The snake-killing episode, which alters their relationship, opens, "This change came about from an adventure we had together" (41) and then, before getting to the narration of events, Jim provides a thick description of landscape by way of preface, or perhaps, acknowledgement: "There had been another black frost the night before, and the air was clear and heady as wine. Within a week all the blooming roads had been despoiled— hundreds of miles of yellow sunflowers had been transformed into brown, rattling, burry stalks" (42).
Sometimes the seasons are keyed to significant recollections: "While the autumn color was growing pale on the grass and corn- fields, things went badly with our friends the Russians" (48); or "the debt grew faster than any crop he planted" (49). Seasons also envelope narrative points in time. "The first snowfall came early in December. I remember how the world looked from our sitting room window as I dressed behind the stove that morning" (60); "As soon as the snow had packed hard I began to drive about the country in a clumsy sleigh" (61). The day Mrs. Shimerda and Ántonia come to visit is similarly contextualized: "The week following Christmas brought in a thaw, and by New Year's Day all the world about us was a broth of gray slush, and the guttered slope between the windmill and the barn was running black water. . . . One morning, during this interval of fine weather, Ántonia and her mother rode over" (85); and later, "The big storm of the winter began on my eleventh birthday, the 20th of January" (88).
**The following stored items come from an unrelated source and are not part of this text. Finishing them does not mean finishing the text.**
(* ===== verification/HptProps.v ===== *)
(** Properties of the accessors of [src/hpt.c], stated with those accessors:
    round trips, independence of the fields, indices and CR3 / EPTP. *)
From S2P Require Import Prelude Bitfield HptConsts Hpt HptLemmas.

(** ** Helpers *)

Lemma hpt_pme_get_pmt_ok t lvl e :
  lvl_ok t lvl -> (t = HPT_TYPE_EPT -> lvl <= 3 /\ pme_page t lvl e = true) ->
  hpt_pme_get_pmt t lvl e = Ok (pme_mt t e).
Proof.
  intros H Hp. unfold hpt_pme_get_pmt, pme_mt. unfold lvl_ok in H.
  destruct t; try (cbn in H; lia);
    try (unfold hpt_pme_get_pcd, hpt_pme_get_pwt; rewrite !BR64_GET_BIT_ok by zconst;
         cbn -[truth b2z Z.testbit]; rewrite !truth_b2z;
         change HPT_NORM_PCD_L21_MP_BIT with 4; change HPT_NORM_PWT_L21_MP_BIT with 3;
         change HPT_PAE_PCD_L321_MP_BIT with 4; change HPT_PAE_PWT_L321_MP_BIT with 3;
         change HPT_LONG_PCD_L4321_MP_BIT with 4; change HPT_LONG_PWT_L4321_MP_BIT with 3;
         by destruct (Z.testbit e 4), (Z.testbit e 3)).
  destruct (Hp eq_refl) as [Hl Hpg]. rewrite (proj2 (Z.leb_le lvl 3)) by lia.
  rewrite hpt_pme_is_page_ok by done. rewrite Hpg. cbn -[get64 Z.testbit].
  by rewrite BR64_GET_HL_ok by zconst.
Qed.

Lemma same_outside_u32 (fp : Z -> Prop) e v :
  same_outside fp e v -> (forall i, fp i -> i < 32 \/ 64 <= i) -> is_u 32 e -> is_u 32 v.
Proof.
  intros [Hv Hs] Hf He. apply is_u_of_testbit; [lia|apply Hv|]. intros i Hi.
  destruct (decide (i < 64)); [|apply (is_u_testbit_high 64); [done|lia]].
  rewrite Hs; [apply (is_u_testbit_high 32); [done|lia]|lia|]. intros Hc. apply Hf in Hc. lia.
Qed.

(** What the getters of the source return for an entry. *)
Record getters (t : hpt_type_t) (lvl e : Z) (v : pme_view) : Prop := {
  g_page : hpt_pme_is_page t lvl e = Ok (v_page v);
  g_addr : hpt_pme_get_address t lvl e = Ok (v_addr v);
  g_prot : hpt_pme_getprot t lvl e = Ok (v_prot v);
  g_user : hpt_pme_getuser t lvl e = Ok (v_user v);
  g_mt : (t = HPT_TYPE_EPT -> lvl <= 3 /\ v_page v = true) -> hpt_pme_get_pmt t lvl e = Ok (v_mt v) }.

Lemma getters_view t lvl e :
  lvl_ok t lvl -> (t = HPT_TYPE_NORM -> is_u 32 e) -> getters t lvl e (view t lvl e).
Proof.
  intros H Hn. constructor; cbn.
  - by apply hpt_pme_is_page_ok.
  - by apply hpt_pme_get_address_ok.
  - by apply hpt_pme_getprot_ok.
  - by apply hpt_pme_getuser_ok.
  - by apply hpt_pme_get_pmt_ok.
Qed.

Lemma getters_unique t lvl e v :
  lvl_ok t lvl -> getters t lvl e v ->
  hpt_pme_is_page t lvl e = Ok (v_page v) /\ v_prot v = pme_prot t lvl e /\ v_user v = pme_user t lvl e.
Proof.
  intros H [H1 _ H3 H4 _]. rewrite hpt_pme_getprot_ok in H3 by done.
  rewrite hpt_pme_getuser_ok in H4 by done. by simplify_eq.
Qed.

(** ** Round trips *)

(** C34: writing the address field of an entry of any paging type and level (except
    a 4 MB page of 32-bit paging) succeeds, reading it back gives the address
    rounded down to the field, which is the address itself when it is aligned and
    small enough, and every other getter returns what it returned before. *)
Theorem hpt_pme_set_address_get t lvl e a :
  lvl_ok t lvl -> is_u 64 e -> (t = HPT_TYPE_NORM -> is_u 32 e) -> is_4mb t lvl e = false ->
  exists v, hpt_pme_set_address t lvl e a = Ok v /\
    getters t lvl v (PmeView (pme_page t lvl e)
      (ins64 0 a (addr_hi t) (addr_lo t lvl (pme_page t lvl e)) 0)
      (pme_prot t lvl e) (pme_user t lvl e) (pme_mt t e)) /\
    getters t lvl e (view t lvl e) /\
    (0 <= a < 2 ^ (addr_hi t + 1) -> a mod 2 ^ addr_lo t lvl (pme_page t lvl e) = 0 ->
     hpt_pme_get_address t lvl v = Ok a).
Proof.
  intros H He Hn H4. destruct (view_set_address t lvl e a) as (v & E & Hs & V); [done..|].
  exists v. split; [done|].
  assert (t = HPT_TYPE_NORM -> is_u 32 v) as Hn'.
  { intros ->. apply (same_outside_u32 _ e v Hs); [|by apply Hn]. unfold addr_fp. cbn. lia. }
  pose proof (getters_view t lvl v H Hn') as G. rewrite V in G. split; [done|].
  split; [by apply getters_view|]. intros Ha Hal. rewrite (g_addr _ _ _ _ G). cbn. f_equal.
  pose proof (addr_lo_bounds t lvl (pme_page t lvl e)).
  assert (31 <= addr_hi t <= 51) by (destruct t; cbn; lia).
  set (lo := addr_lo t lvl (pme_page t lvl e)) in *.
  apply (is_u_ext 64); [lia|apply ins64_range| |].
  { apply (is_u_le (addr_hi t + 1)); [lia|done]. }
  intros i Hi. bits.
  - by rewrite Z.sub_0_r.
  - symmetry. apply (is_u_testbit_high (addr_hi t + 1)); [done|lia].
  - symmetry. assert (Z.testbit (a mod 2 ^ lo) i = false) as E' by (rewrite Hal; apply Z.bits_0).
    by rewrite Z.mod_pow2_bits_low in E' by lia.
Qed.

(** For a valid permission, [hpt_pme_setprot] succeeds, [hpt_pme_getprot] then
    returns that permission (for a level-3 PAE entry, which has only the present
    bit: none or all), and page bit, address, user bit and memory type are
    untouched. *)
Theorem hpt_pme_setprot_get t lvl e p :
  lvl_ok t lvl -> is_u 64 e -> (t = HPT_TYPE_NORM -> is_u 32 e) ->
  is_u 3 p -> hpt_prot_is_valid t lvl p = true ->
  exists v, hpt_pme_setprot t lvl e p = Ok v /\
    hpt_pme_getprot t lvl v = Ok (prot_read t lvl p) /\
    hpt_pme_is_page t lvl v = hpt_pme_is_page t lvl e /\
    hpt_pme_get_address t lvl v = hpt_pme_get_address t lvl e /\
    hpt_pme_getuser t lvl v = hpt_pme_getuser t lvl e /\
    ((t = HPT_TYPE_EPT -> lvl <= 3 /\ pme_page t lvl e = true) ->
     hpt_pme_get_pmt t lvl v = hpt_pme_get_pmt t lvl e).
Proof.
  intros H He Hn Hp Hv. destruct (view_setprot t lvl e p) as (v & E & Hs & V); [done..|].
  exists v. split; [done|]. unfold view in V. injection V as V1 V2 V3 V4 V5.
  rewrite hpt_pme_getprot_ok, !hpt_pme_is_page_ok, !hpt_pme_getuser_ok by done.
  rewrite V1, V3, V4. do 2 (split; [done|]).
  split.
  { rewrite !hpt_pme_get_address_ok; [by rewrite V2|done..|done|]. intros ->.
    apply (same_outside_u32 _ e v Hs); [cbn; lia|by apply Hn]. }
  split; [done|]. intros Hg. rewrite (hpt_pme_get_pmt_ok t lvl v) by (done || by rewrite V1).
  rewrite (hpt_pme_get_pmt_ok t lvl e) by done. by rewrite V5.
Qed.

(** [hpt_pme_set_pmt] then [hpt_pme_get_pmt] returns the memory type that was
    set (any 3-bit type for an EPT page, the four types the PCD and PWT bits can
    express otherwise), and page bit, permissions and user bit are untouched. *)
Theorem hpt_pme_set_pmt_get t lvl e pmt :
  lvl_ok t lvl -> is_u 64 e -> pmt_ok t pmt ->
  (t = HPT_TYPE_EPT -> lvl <= 3 /\ pme_page t lvl e = true) ->
  exists v, hpt_pme_set_pmt t lvl e pmt = Ok v /\ hpt_pme_get_pmt t lvl v = Ok pmt /\
    hpt_pme_is_page t lvl v = hpt_pme_is_page t lvl e /\
    hpt_pme_getprot t lvl v = hpt_pme_getprot t lvl e /\
    hpt_pme_getuser t lvl v = hpt_pme_getuser t lvl e.
Proof.
  intros H He Hp Hpg. destruct (view_set_pmt t lvl e pmt) as (v & E & Hs & V); [done..|].
  exists v. split; [done|]. unfold view in V. injection V as V1 V2 V3 V4 V5.
  rewrite hpt_pme_get_pmt_ok by (done || by rewrite V1).
  rewrite !hpt_pme_is_page_ok, !hpt_pme_getprot_ok, !hpt_pme_getuser_ok by done.
  by rewrite V1, V3, V4, V5.
Qed.

(** C35: in 32-bit paging, [hpt_pme_set_address] on an entry of a 4 MB page is
    undefined for every address: the first of its two bit copies shifts by a
    negative amount.  [hpt_pme_get_address] ignores bits 20-13 of such an entry,
    which hold bits 39-32 of the address. *)
Theorem hpt_pme_4mb_address e a :
  is_u 32 e -> Z.testbit e 7 = true ->
  hpt_pme_set_address HPT_TYPE_NORM 2 e a = Err Undef /\
  hpt_pme_get_address HPT_TYPE_NORM 2 e = Ok (ins64 0 e 31 22 0).
Proof.
  intros He H7. split; [|by apply get_address_4mb].
  unfold hpt_pme_set_address. rewrite hpt_pme_is_page_ok by done. unfold pme_page. cbn.
  rewrite H7. cbn. unfold HPT_NORM_ADDR3932_L2_P_HI, HPT_NORM_ADDR3932_L2_P_LO.
  by rewrite (BR64_COPY_BITS_HL_negative e a 20 13) by lia.
Qed.

(** ** Indices *)

(** The index of an address in a page map lies inside that page map, for every
    type, level and address. *)
Theorem hpt_get_pm_idx_in_table t lvl va :
  lvl_ok t lvl ->
  exists i sz, hpt_get_pm_idx t lvl va = Ok i /\ hpt_pm_size t lvl = Ok sz /\
    0 <= i /\ (i + 1) * pme_bytes t <= sz.
Proof.
  intros H. exists (pm_idx t lvl va). rewrite hpt_get_pm_idx_ok by done.
  assert (exists sz, hpt_pm_size t lvl = Ok sz) as [sz Hsz].
  { pose proof H as H'. lvl_cases t lvl H; by eexists. }
  exists sz. split; [done|]. split; [done|]. by apply pm_idx_bound.
Qed.

Lemma region_all t va va' :
  0 <= va -> 0 <= va' ->
  forall n lvl, max_lvl t + 1 = lvl + Z.of_nat n -> 1 <= lvl ->
  region t (max_lvl t + 1) va = region t (max_lvl t + 1) va' ->
  (forall l, lvl <= l <= max_lvl t -> pm_idx t l va = pm_idx t l va') ->
  region t lvl va = region t lvl va'.
Proof.
  intros H0 H0'. induction n as [|n IH]; intros lvl Hn Hl Htop Hidx.
  - by replace lvl with (max_lvl t + 1) by lia.
  - apply region_step; [unfold lvl_ok; lia|done|done|]. split; [|apply Hidx; lia].
    apply IH; [lia|lia|done|]. intros l Hl'. apply Hidx. lia.
Qed.

(** Two addresses that have the same index at every level, the same offset in
    their page and the same bits above those a walk uses are equal: the indices
    and the offset decompose an address without loss. *)
Theorem hpt_get_pm_idx_injective t va va' :
  t <> HPT_TYPE_INVALID -> 0 <= va -> 0 <= va' ->
  (forall lvl, lvl_ok t lvl -> hpt_get_pm_idx t lvl va = hpt_get_pm_idx t lvl va') ->
  va mod 2 ^ 12 = va' mod 2 ^ 12 ->
  Z.shiftr va (va_hi t (max_lvl t) + 1) = Z.shiftr va' (va_hi t (max_lvl t) + 1) ->
  va = va'.
Proof.
  intros Ht H0 H0' Hidx Hoff Htop.
  assert (region t 1 va = region t 1 va') as Hr.
  { apply (region_all t va va' H0 H0' (Z.to_nat (max_lvl t)) 1); [destruct t; done|lia| |].
    - unfold region. by replace (max_lvl t + 1 - 1) with (max_lvl t) by lia.
    - intros l Hl. specialize (Hidx l Hl). rewrite !hpt_get_pm_idx_ok in Hidx by done.
      by simplify_eq. }
  assert (va_hi t (1 - 1) + 1 = 12) as E12 by (by destruct t).
  unfold region in Hr. rewrite E12 in Hr. rewrite !Z.shiftr_div_pow2 in Hr by lia.
  rewrite (Z.div_mod va (2 ^ 12)), (Z.div_mod va' (2 ^ 12)) by lia. by rewrite Hr, Hoff.
Qed.

(** ** CR3 and EPTP *)

Definition root_lo (t : hpt_type_t) : Z := match t with HPT_TYPE_PAE => 5 | _ => 12 end.
Definition root_hi (t : hpt_type_t) : Z :=
  match t with HPT_TYPE_LONG | HPT_TYPE_EPT => 51 | _ => 31 end.

(** An address written to CR3 and read back is that address, rounded down to
    the alignment of the root page map and cut to the width of the field. *)
Theorem hpt_cr3_address_roundtrip t cr3 a :
  t = HPT_TYPE_NORM \/ t = HPT_TYPE_PAE \/ t = HPT_TYPE_LONG ->
  exists v, hpt_cr3_set_address t cr3 a = Ok v /\
    hpt_cr3_get_address t v = Ok (ins64 0 a (root_hi t) (root_lo t) 0).
Proof.
  intros Ht. destruct Ht as [->|[->| ->]]; unfold hpt_cr3_set_address, hpt_cr3_get_address;
    repeat (rewrite BR64_COPY_BITS_HL_ok by zconst; cbn [mbind res_bind]);
    (eexists; split; [reflexivity|]); rewrite BR64_COPY_BITS_HL_ok by zconst; f_equal;
    cbn [root_hi root_lo];
    (apply (is_u_ext 64); [lia|apply ins64_range..|]); intros i Hi;
    rewrite ?ins64_testbit by (vm_compute; repeat (apply conj); congruence);
    unfold HPT_CR3_PML2_NORM_HI, HPT_CR3_PML2_NORM_LO, HPT_CR3_MBZ11_NORM_HI,
      HPT_CR3_MBZ11_NORM_LO, HPT_CR3_MBZ2_HI, HPT_CR3_MBZ2_LO, HPT_CR3_PML3_PAE_HI,
      HPT_CR3_PML3_PAE_LO, HPT_CR3_PML4_LONG_HI, HPT_CR3_PML4_LONG_LO;
    bits; try done; f_equal; lia.
Qed.

(** ** The properties at concrete entries *)

Lemma hpt_pme_set_address_get_witness :
  exists v, hpt_pme_set_address HPT_TYPE_LONG 1 0x8000000000001025 0x12345000 = Ok v /\
    hpt_pme_get_address HPT_TYPE_LONG 1 v = Ok 0x12345000.
Proof.
  destruct (hpt_pme_set_address_get HPT_TYPE_LONG 1 0x8000000000001025 0x12345000)
    as (v & E & _ & _ & H).
  - split; vm_compute; discriminate.
  - split; vm_compute; congruence.
  - discriminate.
  - reflexivity.
  - exists v. split; [exact E|]. apply H; [split; vm_compute; congruence|reflexivity].
Defined.

Lemma hpt_pme_setprot_get_witness :
  exists v, hpt_pme_setprot HPT_TYPE_PAE 1 0x8000000000001025 HPT_PROTS_RX = Ok v /\
    hpt_pme_getprot HPT_TYPE_PAE 1 v = Ok HPT_PROTS_RX.
Proof.
  destruct (hpt_pme_setprot_get HPT_TYPE_PAE 1 0x8000000000001025 HPT_PROTS_RX)
    as (v & E & Hg & _).
  - split; vm_compute; discriminate.
  - split; vm_compute; congruence.
  - discriminate.
  - split; vm_compute; congruence.
  - reflexivity.
  - exists v. split; [exact E|exact Hg].
Defined.

Lemma hpt_pme_set_pmt_get_witness :
  exists v, hpt_pme_set_pmt HPT_TYPE_EPT 2 0x200087 HPT_PMT_WB = Ok v /\
    hpt_pme_get_pmt HPT_TYPE_EPT 2 v = Ok HPT_PMT_WB.
Proof.
  destruct (hpt_pme_set_pmt_get HPT_TYPE_EPT 2 0x200087 HPT_PMT_WB) as (v & E & Hg & _).
  - split; vm_compute; discriminate.
  - split; vm_compute; congruence.
  - split; vm_compute; congruence.
  - intros _. split; [lia|reflexivity].
  - exists v. split; [exact E|exact Hg].
Defined.

Lemma hpt_pme_4mb_address_witness :
  is_u 32 0x400087 /\ hpt_pme_set_address HPT_TYPE_NORM 2 0x400087 0x800000 = Err Undef.
Proof.
  assert (is_u 32 0x400087) as H by (split; vm_compute; congruence).
  split; [exact H|]. apply (hpt_pme_4mb_address 0x400087 0x800000 H). reflexivity.
Defined.

Lemma hpt_get_pm_idx_in_table_witness :
  lvl_ok HPT_TYPE_PAE 3 /\
  exists i sz, hpt_get_pm_idx HPT_TYPE_PAE 3 0xffffffff = Ok i /\ hpt_pm_size HPT_TYPE_PAE 3 = Ok sz /\
    0 <= i /\ (i + 1) * 8 <= sz.
Proof.
  assert (lvl_ok HPT_TYPE_PAE 3) as H by (split; vm_compute; congruence).
  split; [exact H|]. exact (hpt_get_pm_idx_in_table HPT_TYPE_PAE 3 0xffffffff H).
Defined.

Lemma hpt_get_pm_idx_injective_witness : 0x12345678 = 0x12345000 + 0x678.
Proof.
  apply (hpt_get_pm_idx_injective HPT_TYPE_NORM).
  - discriminate.
  - lia.
  - lia.
  - intros lvl [H1 H2]. cbn in H2. assert (lvl = 1 \/ lvl = 2) as [->| ->] by lia; reflexivity.
  - reflexivity.
  - reflexivity.
Defined.

Lemma hpt_cr3_address_roundtrip_witness :
  exists v, hpt_cr3_set_address HPT_TYPE_PAE 0 0x7fe0 = Ok v /\
    hpt_cr3_get_address HPT_TYPE_PAE v = Ok (ins64 0 0x7fe0 31 5 0).
Proof. apply (hpt_cr3_address_roundtrip HPT_TYPE_PAE 0 0x7fe0). right. left. reflexivity. Defined.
You will recall how Jim's memories of Mr. Shimerda are inextricable from his consciousness of winter. "There, on the bench behind the stove, I thought and thought about Mr. Shimerda. Outside I could hear the wind singing over hundreds of miles of snow. It was as if I had let the old man in out of the tormenting winter, and were sitting there with him. I went over all that Ántonia had ever told me about his life. . . . Such vivid pictures came to me" (98). Shimerda's grave, finally, is in itself an attenuated national park, a patch of preserved landscape, "with its tall red grass that was never mowed" (114) but was instead consciously preserved, untouched by roads and unsurveyed by the development companies, set aside to allow tired drivers a chance to wish him well.
Consistently, in "The Shimerdas," Jim's memories are acknowledged and made possible by memories of the landscape, in turn housing Jim's memories: "One Sunday I rode over [to the Shimerda's] with Jake to get a horse-collar which Ambrosch had borrowed from him and had not returned. It was a beautiful blue morning. The buffalo-peas were blooming in pink and purple masses along the roadside, and the larks, perched on last year's dried sunflower stalks, were singing straight at the sun, their heads thrown back and their yellow breasts a-quiver. The wind blew about us in warm, sweet gusts. We rode slowly, with a pleasant sense of Sunday indolence" (122-23).
In the town setting of "The Hired Girls," however, Jim's experience with the landscape is limited to an upstairs window where "we could see the winding line of the river bluffs, two miles south of us," a view he refers to as "compensation for the lost freedom of the farming country" (141). Nonetheless, this glimpsed landscape fuels memory. For example, Jim recalls teasing Ántonia as she prepares a cake one "crisp autumn evening, just cold enough to make one glad to quit playing tag in the yard, and retreat into the kitchen" (154). He recalls just when the dancing pavilion arrived: "It must have been in June, for Mrs. Harling and Ántonia were preserving cherries" (187). Even his pre-college exercises in rote memorization are closely associated with that glimpsed landscape: "Morning after morning I used to pace up and down my sunny little room, looking off at the distant river bluffs and the roll of the blond pastures between, scanning the Aeneid aloud and committing long passages to memory" (224). Ántonia, about to tell the story of the tramp who jumped into the thrashing machine, acknowledges first that: One day it was just awful hot. When we got back to the field from dinner, we took things kind of easy. . . . I was sitting against a straw stack, trying to get some shade. My wagon wasn't going out first, and somehow I felt the heat awful that day. The sun was so hot like it was going to burn the world up. After a while I see a man coming across the stubble, and when he got close I see it was a tramp. (171)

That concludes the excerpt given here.